Schober's main concerns were still Austria's dire financial situation in general and its lack of creditworthiness in particular.

The Treaty of Lana was an important first step in creating goodwill for the struggling country on the world stage, but there was a second problem. Article 197 of the Treaty of Saint-Germain stipulated that "[s]ubject to such exceptions as the Reparation Commission may make, the first charge upon all the assets and revenues of Austria shall be the cost of reparation and all other costs arising under the present Treaty".
This so-called General Lien ("Generalpfandrecht") meant that the Allies could confiscate any revenue Austria earned, from any sources, or any property Austria owned, at any time and with little notice. The article could in fact be read to imply that even private property held by Austrian citizens was subject to seizure.
Austria was unable to secure any loans, in other words, because it was unable to offer up any collateral.
The Austrian economy would not recover unless and until the Allies could be persuaded to grant "exceptions" to the General Lien, pursuant to the right to do so that they had reserved for themselves in Article 197. By 1922, the Austrian political classes were well aware of this fact.

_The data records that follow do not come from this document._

Lemma delete_owner_there key wt cm :
  (∀ c, cm = Some c → Meta_UID (Kube_Meta c.2) ≠ "" → object_key c.2 = key →
     ¬ names_trigger wt (Kube_Meta c.2)) →
  invariant (map_there key) (delete_owner cl wt cm).
Proof.
  intros Hn. unfold delete_owner. destruct cm as [c|]; [|apply invariant_ret].
  destruct (String.eqb_spec (Meta_UID (Kube_Meta c.2)) "") as [|Hu]; [apply invariant_ret|].
  specialize (Hn c eq_refl Hu). unfold names_trigger in Hn.
  intros w r w' Hw. rewrite effect_bind_run. unfold lift.
  destruct (IsDependencyOf _ _) as [[]|e|x]; [|by intros [= _ <-]..].
  apply (invariant_bind (map_there key)); [|intros [|e|x]; [apply invariant_ret|case_match|]; auto with invariants|exact Hw].
  apply invariant_attempt. intros w1 r1 w1' H1' E1. unfold map_there.
  rewrite (server_delete (view := view) _ _ _ _ _ E1); [done|]. intros [= ->]. by destruct Hn.
Qed.

(** The ConfigMaps that may go: the owner in the namespace that the status names, unless
    that is the namespace of the trigger's tenant, and the owner there once the trigger is
    being deleted. *)
Definition stale_key (v : Objects) (wt : TriggerObject) (key : ObjectKey) : Prop :=
  moved_from v wt ∧ key = owner_key (status_ns wt) wt.
Definition deleted_key (v : Objects) (wt : TriggerObject) (key : ObjectKey) : Prop :=
  Finalizing (Kube_Meta wt.2) = true ∧ tenant_ns v wt = Some key.1 ∧ key = owner_key key.1 wt.

Section one_map.
Context (key : ObjectKey) (m : Kube (spec_of KConfigMap)) (v : Objects) (wt : TriggerObject).
Context (Hm : v KConfigMap key = Some m) (Hwt : known wt).
Context (Hsafe : names_trigger wt (Kube_Meta m) → ¬ (stale_key v wt key ∨ deleted_key v wt key)).
Notation there := (map_there key).

(** The dependencies, with the trigger as it is after it was persisted. *)
Definition deps_known (d : WebhookTriggerDeps) : Prop :=
  identity (Kube_Meta (Wtd_Trigger d).2) = identity (Kube_Meta wt.2)
  ∧ ∀ cm, StaleOwnerConfigMap d = Some cm →
      moved_from v wt ∧ loaded_as v (owner_key (status_ns wt) wt) cm.

Lemma loaded_safe wt' k cm :
  identity (Kube_Meta wt'.2) = identity (Kube_Meta wt.2) → loaded_as v k cm →
  (k = key → stale_key v wt key ∨ deleted_key v wt key) →
  invariant there (delete_owner cl wt' (Some cm)).
Proof.
  intros Hi [Hk Hl] Hor. apply delete_owner_there. intros c [= <-] Hu Hkey.
  destruct (Hl Hu) as [Hv Ho]. assert (k = key) by congruence. subst k.
  assert (cm.2 = m) as -> by congruence.
  unfold names_trigger. rewrite (trigger_dependency wt wt' _ Hi). intros Hd. by apply (Hsafe Hd), Hor.
Qed.
Lemma delete_stale_there d : deps_known d → invariant there (WebhookTriggerDeps_DeleteStale cl d).
Proof.
  intros [Hi Hs]. unfold WebhookTriggerDeps_DeleteStale.
  destruct (StaleOwnerConfigMap d) as [cm|]; [|apply invariant_ret].
  destruct (Hs cm eq_refl) as [Hne Hl]. apply (loaded_safe _ _ _ Hi Hl). intros <-. by left.
Qed.
Lemma deps_loaded_known d : deps_loaded v wt d → deps_known d.
Proof. intros (E & Hs & _). split; [by rewrite E|exact Hs]. Qed.
Lemma delete_there d :
  deps_loaded v wt d → finalizing wt = true → invariant there (WebhookTriggerDeps_Delete cl d).
Proof.
  intros Hd Hf. apply invariant_bind; [by apply delete_stale_there, deps_loaded_known|]. intros _.
  destruct Hd as (E & _ & Ho). destruct (Wtd_Objects d) as [t|]; [|apply invariant_ret].
  destruct (Ho t eq_refl) as (ns & Hns & Hl). cbn [fmap option_fmap option_map].
  apply (loaded_safe _ (owner_key ns wt)); [by rewrite E|exact Hl|]. intros <-. by right.
Qed.

(** The finalizer keeps the ConfigMap, and what the trigger is. *)
Lemma finalize_there d w o w' :
  deps_loaded v wt d → there w →
  Finalize (Trigger_Persist cl) TriggerFinalizerName wt (_ ← WebhookTriggerDeps_Delete cl d; mret tt) w
    = (o, w') →
  there w' ∧ ∀ wt', o = Ok (false, wt') →
    identity (Kube_Meta wt'.2) = identity (Kube_Meta wt.2) ∧ wt'.1 = wt.1.
Proof.
  intros Hd Hw. unfold Finalize. destruct (finalizing wt) eqn:Hf; intros E.
  - split.
    + revert E. apply (invariant_bind there (_ ← WebhookTriggerDeps_Delete cl d; mret tt)); [| |exact Hw].
      * apply invariant_bind; [by apply delete_there|]. intros. apply invariant_ret.
      * intros _. apply invariant_bind; [apply Trigger_Persist_there|]. intros. apply invariant_ret.
    + intros wt' ->. apply bind_ok in E as (? & ? & _ & E). apply bind_ok in E as (? & ? & _ & E).
      by injection E.
  - cbn [add_finalizer Keyed_finalizable] in E. destruct (AddFinalizer _ _) as [added o1] eqn:Ea.
    assert (Hi : identity o1 = identity (Kube_Meta wt.2) ∧ Meta_UID o1 = Meta_UID (Kube_Meta wt.2)).
    { revert Ea. unfold AddFinalizer. destruct (existsb _ _); by intros [= _ <-]. }
    destruct Hi as [Hi Hu1]. destruct added.
    + assert (Hw' : there w').
      { revert E. apply (invariant_bind there); [apply Trigger_Persist_there| |exact Hw].
        intros. apply invariant_ret. }
      split; [done|]. intros wt' ->. apply bind_ok in E as (wt1 & w1 & E & E1).
      injection E1 as <- <-. split.
      * rewrite <- Hi. apply (Trigger_Persist_identity _ _ _ _) in E; [exact E|].
        destruct Hwt as [Hk Hu]. split; cbn; [|congruence].
        rewrite <- Hk. unfold object_key, identity in *. cbn. congruence.
      * unfold Trigger_Persist, Keyed_Persist in E. apply bind_ok in E as ([u o2] & w2 & E & E2).
        injection E2 as <- _. apply bind_ok in E as (o3 & w3 & _ & E). by injection E as _ <- _.
    + injection E as <- <-. split; [done|]. by intros wt' [= <-].
Qed.

(** *** What follows *)
Lemma persist_there {D} k f put : invariant (λ wd : W * D, there wd.1) (persist_field cl k f put).
Proof. apply on_world. intros o. apply invariant_Keyed_Persist, _. Qed.
Lemma persist_account_there {D} f put :
  invariant (λ wd : W * D, there wd.1) (persist_account cl rounds f put).
Proof.
  apply on_world. intros sa. apply invariant_bind; [apply invariant_Keyed_Persist, _|]. intros [u o].
  apply invariant_bind; [apply reading_there; intros; by apply account_agree|].
  intros [[] sa']; [apply invariant_ret|apply invariant_lift].
Qed.
Lemma trigger_persist_there d : deps_known d → invariant there (WebhookTriggerDeps_Persist cl rounds d).
Proof.
  intros Hd. apply invariant_bind; [by apply delete_stale_there|]. intros _.
  apply invariant_bind; [apply invariant_lift|]. intros objs.
  apply invariant_bind; [apply invariant_Keyed_Persist, _|]. intros [u cm].
  apply invariant_bind; [apply invariant_lift|]. intros objs'.
  apply invariant_bind; [|intros [u' objs'']; apply invariant_ret].
  apply on_value_invariant, invariant_each.
  repeat (apply Forall_cons_2; [first [apply persist_there|apply persist_account_there]|]).
  apply Forall_nil_2.
Qed.

Lemma configure_service_there s d :
  invariant there (ConfigureKnativeService url_parse issuer sha256 now s d).
Proof.
  unfold ConfigureKnativeService. cbv zeta.
  destruct (Wtd_Objects d) as [t|], (Wtd_TenantDeps d) as [td|]; try apply invariant_lift.
  apply invariant_bind; [apply invariant_lift|]. intros s'.
  apply invariant_bind; [|intros; apply invariant_ret]. intros w r w' Hw. unfold authenticating.
  destruct (Wtd_AnnotateTriggerToken _ _ _ _ _ _ _ _ w) as [o w1] eqn:E. intros [= _ <-].
  revert E. apply (reading_there key); [|done]. clear - Hissuer. intros v'.
  unfold Wtd_AnnotateTriggerToken, AnnotateTriggerToken, account_token. cbv zeta.
  apply invariant_bind; [apply invariant_lift|]. intros tok.
  destruct (String.eqb _ _); [apply invariant_ret|].
  apply invariant_bind; [apply Hissuer|]. intros. apply invariant_ret.
Qed.
Lemma service_result_there d :
  invariant there (service_result cl issuer url_parse sha256 now d).
Proof.
  apply invariant_bind; [|intros [ks|e|x]; auto with invariants]. apply invariant_attempt.
  unfold ApplyKnativeService. destruct (Wtd_TenantDeps d) as [td|]; [|apply invariant_lift].
  apply invariant_bind; [apply invariant_Keyed_Load, _|]. intros [ok s].
  apply invariant_bind; [apply configure_service_there|]. intros s'.
  apply invariant_bind; [apply invariant_Keyed_Persist, _|]. intros []. apply invariant_ret.
Qed.
Lemma status_there wt' : invariant there (Trigger_PersistStatus cl wt').
Proof.
  apply invariant_bind; [|intros; apply invariant_ret]. intros w r w' Hw E. unfold map_there.
  by rewrite (server_status (view := view) _ _ _ _ _ E) by done.
Qed.

Lemma configured_known d d' :
  ConfigureWebhookTriggerDeps fuel d = Ok d' → deps_known d → deps_known d'.
Proof.
  unfold ConfigureWebhookTriggerDeps. destruct (Wtd_Objects d) as [t|]; [|done].
  cbn. destruct (configure_objects fuel (Wtd_Trigger d) t); cbn; [|done..]. by intros [= <-].
Qed.
Lemma settle_trigger_there wt' d : deps_known d →
  invariant there (settle_trigger cl issuer url_parse sha256 fuel rounds now wt' d).
Proof.
  intros Hd. apply invariant_bind_ok; [apply wrapping_there, invariant_lift|].
  intros d1 w w' E%wrapping_Ok. apply lift_ok in E as [E _]. apply configured_known in E; [|done].
  apply invariant_bind; [by apply wrapping_there, marking_there, invariant_returning,
    trigger_persist_there|]. intros d2.
  apply invariant_bind; [apply invariant_returning, service_result_there|]. intros ksr.
  apply invariant_bind; [apply invariant_returning, invariant_lift|]. intros wt1.
  apply invariant_bind; [apply invariant_returning, status_there|]. intros wt2.
  destruct (Trigger_Ready wt2); apply invariant_ret.
Qed.

Lemma label_tenant_known wt' w wt'' w' :
  identity (Kube_Meta wt'.2) = identity (Kube_Meta wt.2) → wt'.1 = wt.1 →
  label_tenant cl wt' w = (Ok wt'', w') → identity (Kube_Meta wt''.2) = identity (Kube_Meta wt.2).
Proof.
  intros Hi Hk. unfold label_tenant. destruct (Label _ _ _) as [changed o] eqn:E.
  assert (Ho : identity o = identity (Kube_Meta wt'.2)).
  { revert E. unfold Label. repeat case_match; by intros [= _ <-]. }
  destruct changed; [|intros [= <- _]; cbn; congruence].
  intros E1%returning_Ok. rewrite <- Hi, <- Ho. apply Trigger_Persist_identity in E1; [exact E1|].
  destruct Hwt as [Hn Hu]. unfold known, object_key, identity in *. cbn in *.
  split; [rewrite Hk, <- Hn|]; congruence.
Qed.
Lemma label_tenant_there wt' : invariant there (label_tenant cl wt').
Proof.
  unfold label_tenant. destruct (Label _ _ _) as [[] o]; [|apply invariant_ret].
  apply invariant_returning, Trigger_Persist_there.
Qed.

Lemma reconcile_trigger_there w r w' :
  v = view w →
  reconcile_trigger cl issuer metadataAPIURL url_parse sha256 fuel rounds now wt w = (r, w') →
  there w'.
Proof.
  intros Hv E. assert (Hw : there w) by (exists m; by rewrite <- Hv).
  apply bind_run in E as [([res d] & w1 & E1 & E)|(o & E1 & _)].
  2: { unfold failing in E1. destruct (WebhookTriggerDeps_Load _ _ _ w) as [r1 w1] eqn:E2.
       injection E1 as _ <-. apply trigger_load_spec with (view := view) in E2 as [Hv1 _]; [|exact _].
       unfold map_there. by rewrite (Hv1 KConfigMap key) by apply not_elem_of_nil. }
  apply failing_Ok in E1. apply trigger_load_spec with (view := view) in E1 as [Hv1 Hd]; [|exact _].
  specialize (Hd _ _ eq_refl). rewrite <- Hv in Hd.
  assert (Hw1 : there w1)
    by (unfold map_there; by rewrite (Hv1 KConfigMap key) by apply not_elem_of_nil).
  apply bind_run in E as [([fin wt1] & w2 & E2 & E)|(o & E2 & _)]; unfold returning in E2;
    destruct (Finalize _ _ _ _ w1) as [o1 w2'] eqn:Ef;
    destruct (finalize_there d w1 o1 w2' Hd Hw1 Ef) as [Hw2 Hi]; [|by injection E2 as _ <-].
  destruct o1 as [[b t']|e|x]; try discriminate E2. injection E2 as -> -> ->.
  destruct fin; [by injection E as _ <-|]. destruct (Hi _ eq_refl) as [Hi1 Hk1].
  revert E. refine ((λ H, H) (invariant_bind_ok there _ _ (label_tenant_there wt1) _ w2 r w' Hw2)).
  intros wt2 w3 w3' E3. apply (label_tenant_known _ _ _ _ Hi1 Hk1) in E3.
  assert (Hd2 : deps_known (with_trigger wt2 d)) by (split; [exact E3|apply Hd]).
  apply invariant_bind; [apply invariant_failing, delete_stale_there, Hd2|]. intros _.
  destruct (Upstream res); [by apply settle_trigger_there|apply invariant_lift].
Qed.
End one_map.

#[local] Instance tenant_ns_dec v wt ns : Decision (tenant_ns v wt = ns).
Proof. unfold tenant_ns. apply _. Qed.
#[local] Instance stale_key_dec v wt key : Decision (stale_key v wt key).
Proof. unfold stale_key, moved_from. apply _. Qed.
#[local] Instance deleted_key_dec v wt key : Decision (deleted_key v wt key).
Proof. unfold deleted_key. apply _. Qed.
Lemma tenant_ns_agree v w wt : agrees [] v w → tenant_ns (view w) wt = tenant_ns v wt.
Proof. intros Hv. unfold tenant_ns. by rewrite (Hv KTenant) by apply not_elem_of_nil. Qed.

Luckily for Schober, the Allies were in the process of convening the Genoa Conference, a congress of some thirty nations meant to devise and formalize a comprehensive plan for the economic reconstruction of Europe, to be opened on April 10, 1922. The main topic of the conference was going to be the integration of the Soviet Union, still isolated and treated as a pariah by the international community in early 1922, into the international economic order. The Western powers demanded that the Soviet Union assume the heavy debts racked up by the Russian Empire it had replaced. When the Soviets objected that they could not afford to take on the Tsarist debt, the Western powers suggested that the Soviets extract the money necessary from Germany, by way of reparations payments. When the Soviet Union and Germany instead relinquished all claims against each other in the Treaty of Rapallo, the conference ended in failure. By the time the conference broke up, however, Schober and his minister of finance, Alfred Gürtler, had already extracted significant concessions. The General Lien was going to be suspended. France, the United Kingdom, and Italy would grant substantial loans.

== Replacement ==

Reluctant support in the National Council nonwithstanding, the Greater German People's Party had never fully forgiven Schober for the Treaty of Lana.
When Seipel decided that the time had come for him to take over, the Greater Germans happily agreed to help him into the saddle.
While Schober was out of the country to participate in the Genoa Conference, the two parties found a pretext to withdraw confidence in the chancellor – apparently Schober had technically overstepped his authority in connection with some minor fiscal matter. Schober learnt that he was in the process of being unseated again, and this time for good, during his return trip from the congress.

Schober formally resigned on May 24; he agreed to stay on in a caretaker capacity until the first Seipel government could be sworn in on May 31.